Não é que temos tempo exíguo. O problema é que perdemos muito dele p. 19.

Bastante longa é a vida e suficiente para levar a termo os maiores empreendimentos, desde que
bem utilizada p. 20.

Não é que recebemos uma vida breve. Nós a encurtamos, quanto, ao invés de sermos ciosos da
mesma, agimos com prodigalidade p. 20.

Para muitos a vida ficou abreviada seja por causa da inveja pela fortuna alheia, seja por causa
do afanoso cuidado pela própria.
Outros ainda sem projeto definido de vida perseguem sempre novos, dentro de uma
superficialidade vaga e displicente em relação a própria pessoa p. 21.

Pequena é a parte da vida que vivemos p. 22.

Os homens não admitem que alguém confisque suas propriedades.

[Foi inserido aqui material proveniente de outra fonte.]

Lemma Blob_slice_range a b (bytes : list Byte.byte) :
  0 ≤ a ≤ b → b ≤ Z.of_nat (length bytes) →
  Blob_slice a b bytes = take (Z.to_nat (b - a)) (drop (Z.to_nat a) bytes).
Proof.
  intros Hab Hb. unfold Blob_slice.
  rewrite (proj2 (Z.ltb_ge a 0)) by lia. rewrite (proj2 (Z.ltb_ge b 0)) by lia.
  rewrite !Z.min_l by lia. by rewrite Z.max_l by lia.
Qed.

(** With every chunk accepted the loop sends one request per index. *)
Lemma upload_chunks_all_ok indices C f uid srv :
  (∀ i, chunk_response srv i = true) →
  upload_chunks indices C f uid srv
  = (map (λ i, UploadChunk uid i (chunk_of C f i)) indices, true).
Proof.
  intros Hok. induction indices as [|i rest IH]; simpl; [done|].
  by rewrite Hok, IH.
Qed.

(** The first [k] chunks make up the first [k * C] bytes. *)
Lemma chunks_prefix C f (k : nat) :
  0 < C → Z.of_nat k * C ≤ file_size f + C - 1 →
  concat (map (chunk_of C f) (seqZ 0 (Z.of_nat k)))
  = take (Z.to_nat (Z.min (Z.of_nat k * C) (file_size f))) (content f).
Proof.
  intros HC. induction k as [|k IH]; intros Hk.
  - simpl. by rewrite Z.min_l by (unfold file_size; lia).
  - rewrite Nat2Z.inj_succ, <- Z.add_1_r in *.
    assert (0 ≤ Z.of_nat k * C) as Hk0 by nia.
    assert (Z.of_nat k * C + 1 ≤ file_size f) as HkS by lia.
    rewrite seqZ_app by lia. rewrite map_app, concat_app, IH by lia.
    assert (seqZ (0 + Z.of_nat k) 1 = [Z.of_nat k]) as ->
      by (unfold seqZ; simpl; f_equal; lia).
    simpl. rewrite app_nil_r. unfold chunk_of, chunk_end, chunk_start.
    rewrite Blob_slice_range by (unfold file_size in *; lia).
    rewrite (Z.min_l (Z.of_nat k * C)) by lia.
    rewrite take_take_drop. f_equal. lia.
Qed.

Lemma chunk_of_range C f i :
  0 < C → 0 ≤ i → i * C ≤ file_size f →
  chunk_of C f i
  = take (Z.to_nat (Z.min ((i + 1) * C) (file_size f) - i * C))
         (drop (Z.to_nat (i * C)) (content f)).
Proof.
  intros HC Hi HiS. unfold chunk_of, chunk_end, chunk_start.
  rewrite Blob_slice_range by (unfold file_size in *; nia).
  do 3 f_equal. lia.
Qed.

Lemma chunk_of_length C f i :
  0 < C → 0 ≤ i → i * C ≤ file_size f →
  Z.of_nat (length (chunk_of C f i)) = Z.min ((i + 1) * C) (file_size f) - i * C.
Proof.
  intros HC Hi HiS. rewrite chunk_of_range by done.
  rewrite length_take, length_drop. unfold file_size in *. nia.
Qed.

(** C5: for a file of size [S > 0] and a configured chunk size [C > 0],
    when the server accepts every request, [uploadChunked] announces
    [N = ceil(S / C)] chunks with [(N - 1) * C < S <= N * C], then uploads
    chunk [0], [1], ..., [N - 1] in that order and completes; chunk [i] is
    the byte range from [i * C] to [min((i + 1) * C, S)]; the chunks
    concatenated are the file; every chunk but the last has [C] bytes, the
    last has [S - (N - 1) * C <= C] bytes; the ranges are pairwise
    disjoint. *)
Theorem uploadChunked_chunks_partition_file C f folderId srv uploadId :
  0 < C → 0 < file_size f →
  init_response srv = Some uploadId →
  (∀ i, chunk_response srv i = true) →
  let S := file_size f in
  let N := Math_ceil_div S C in
  uploadChunked (Some C) f folderId srv
    = (InitChunkedUpload (name f) S C N folderId
         :: map (λ i, UploadChunk uploadId i (chunk_of C f i)) (seqZ 0 N)
         ++ [CompleteChunkedUpload uploadId],
       complete_response srv) ∧
  ((N - 1) * C < S ∧ S ≤ N * C) ∧
  concat (map (chunk_of C f) (seqZ 0 N)) = content f ∧
  (∀ i, 0 ≤ i < N →
        chunk_of C f i
        = take (Z.to_nat (Z.min ((i + 1) * C) S - i * C))
               (drop (Z.to_nat (i * C)) (content f))) ∧
  (∀ i, 0 ≤ i < N - 1 → Z.of_nat (length (chunk_of C f i)) = C) ∧
  (Z.of_nat (length (chunk_of C f (N - 1))) = S - (N - 1) * C ∧
   0 < S - (N - 1) * C ≤ C) ∧
  (∀ i j, 0 ≤ i < j → j < N → Z.min ((i + 1) * C) S ≤ j * C).
Proof.
  intros HC HS Hinit Hok S N.
  destruct (ceil_div_bounds S C HC) as [Hlo Hhi]. fold N in Hlo, Hhi.
  assert (1 ≤ N) as HN by nia.
  assert (∀ i, 0 ≤ i < N → i * C ≤ S) as Hin by (intros; nia).
  split; [|split; [done|split; [|split; [|split; [|split]]]]].
  - unfold uploadChunked, effective_chunk_size.
    rewrite (proj2 (Z.eqb_neq C 0)) by lia. rewrite Hinit.
    by rewrite upload_chunks_all_ok.
  - rewrite <- (Z2Nat.id N) by lia. rewrite chunks_prefix by (fold S; lia).
    rewrite Z2Nat.id by lia. rewrite Z.min_r by (fold S; lia).
    apply take_ge. unfold S, file_size. lia.
  - intros i Hi. apply chunk_of_range; [done|lia|]. by apply Hin.
  - intros i Hi. rewrite chunk_of_length by (try apply Hin; lia). fold S. nia.
  - rewrite chunk_of_length by (try apply Hin; lia). fold S.
    replace (N - 1 + 1) with N by lia. lia.
  - intros i j Hij HjN. nia.
Qed.

Lemma uploadChunked_chunks_partition_file_witness :
  uploadChunked (Some 2) five_bytes None accepting_server
  = ([ InitChunkedUpload "clip.bin" 5 2 3 None;
       UploadChunk "u1" 0 [Byte.x01; Byte.x02];
       UploadChunk "u1" 1 [Byte.x03; Byte.x04];
       UploadChunk "u1" 2 [Byte.x05];
       CompleteChunkedUpload "u1" ],
     Some "m1").
Proof.
  exact (proj1 (uploadChunked_chunks_partition_file 2 five_bytes None accepting_server "u1"
                 ltac:(lia) ltac:(reflexivity) eq_refl (λ _, eq_refl))).
Defined.

End ChunkedFacts.

Module FolderDeleteFacts.
Import FolderDelete.

(** Case analysis on membership in a list written out element by element. *)
Ltac elem_cases H :=
  repeat (apply elem_of_cons in H as [H|H]; [try discriminate H|]);
  try (by apply elem_of_nil in H).

(** C8: whatever the user answers and however the requests settle, the
    first delete request of [deleteFolder], if there is one, is sent with
    force=false; and if a request with force=true is sent at all, then the
    user confirmed the first prompt, the first request (force=false) was
    rejected with a message containing "not empty", the user confirmed the
    second prompt, and the forced request comes after all of these. *)
Theorem deleteFolder_forces_only_after_refusal folderId e :
  (head (delete_requests (deleteFolder folderId e)) = None ∨
   head (delete_requests (deleteFolder folderId e)) = Some (ApiDeleteFolder folderId false)) ∧
  (∀ id, ApiDeleteFolder id true ∈ deleteFolder folderId e →
     id = folderId ∧ confirm1 e = true ∧ confirm2 e = true ∧
     ∃ message tail,
       response1 e = Rejected message ∧ includes "not empty" message = true ∧
       deleteFolder folderId e
       = Confirm prompt1 :: ApiDeleteFolder folderId false ::
         Confirm prompt2 :: ApiDeleteFolder folderId true :: tail ∧
       ∀ x, x ∈ tail → is_delete_request x = false).
Proof.
  destruct e as [c1 r1 c2 r2]. unfold deleteFolder. simpl. split.
  - destruct c1; [right|left]; done.
  - intros id Hin. destruct c1; simpl in Hin; [|elem_cases Hin].
    destruct r1 as [|message]; simpl in Hin; [elem_cases Hin|].
    destruct (includes "not empty" message) eqn:Hinc; simpl in Hin; [|elem_cases Hin].
    destruct c2; simpl in Hin; [|elem_cases Hin].
    assert (id = folderId) as ->.
    { destruct r2; elem_cases Hin; by injection Hin. }
    do 3 (split; [done|]). exists message. eexists.
    split; [done|]. split; [done|]. split; [reflexivity|].
    intros x Hx. destruct r2; elem_cases Hx; by subst x.
Qed.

Quando ocorre o menor
conflito em torno dos limites, já recorrem às pedradas e até mesmo às armas. Ao invés, toleram
que outros lhes invadam a vida e até são eles mesmos a introduzirem os futuros possessores dela
p. 25.

Demonstram-se zelosos na manutenção do patrimônio, porém, em se tratando de perda de


tempo, manifestam-se plenamente, pródigos, quando é o único bem para o qual a honestidade
exige avareza p.25.

Tenta lembrar-te de quantas vezes perseverantes no mesmo propósito; de quantos dias


transcorrestes com projeto definido; de quais tirastes proveito pessoal; de quanto teu rosto
manteve-se em tranquila dignidade; de quando teu espírito não se curvou ante a covardia; de
quantas obras chegastes a termo, ao longo desse largo espaço de vida; de quantos te
defraudaram sem que sentisse a falta; de quantos te furtaram a dor fútil. A alegria néscia, a
avidez trepidante e a conversação comprometedora. Por fim, vê quão de pouco sobrou de que
era mesmo teu p. 26.

Esbanjas o tempo como se o tirasses de um reservatório pleno e abundante, no entanto, advém a


hipótese segundo a qual bem aquele dia que direcionas para uma pessoa ou para algum negócio
será para ti o último p. 26.

Quem há que possa estar acima daquele que se sobrepõe até à fortuna p. 34.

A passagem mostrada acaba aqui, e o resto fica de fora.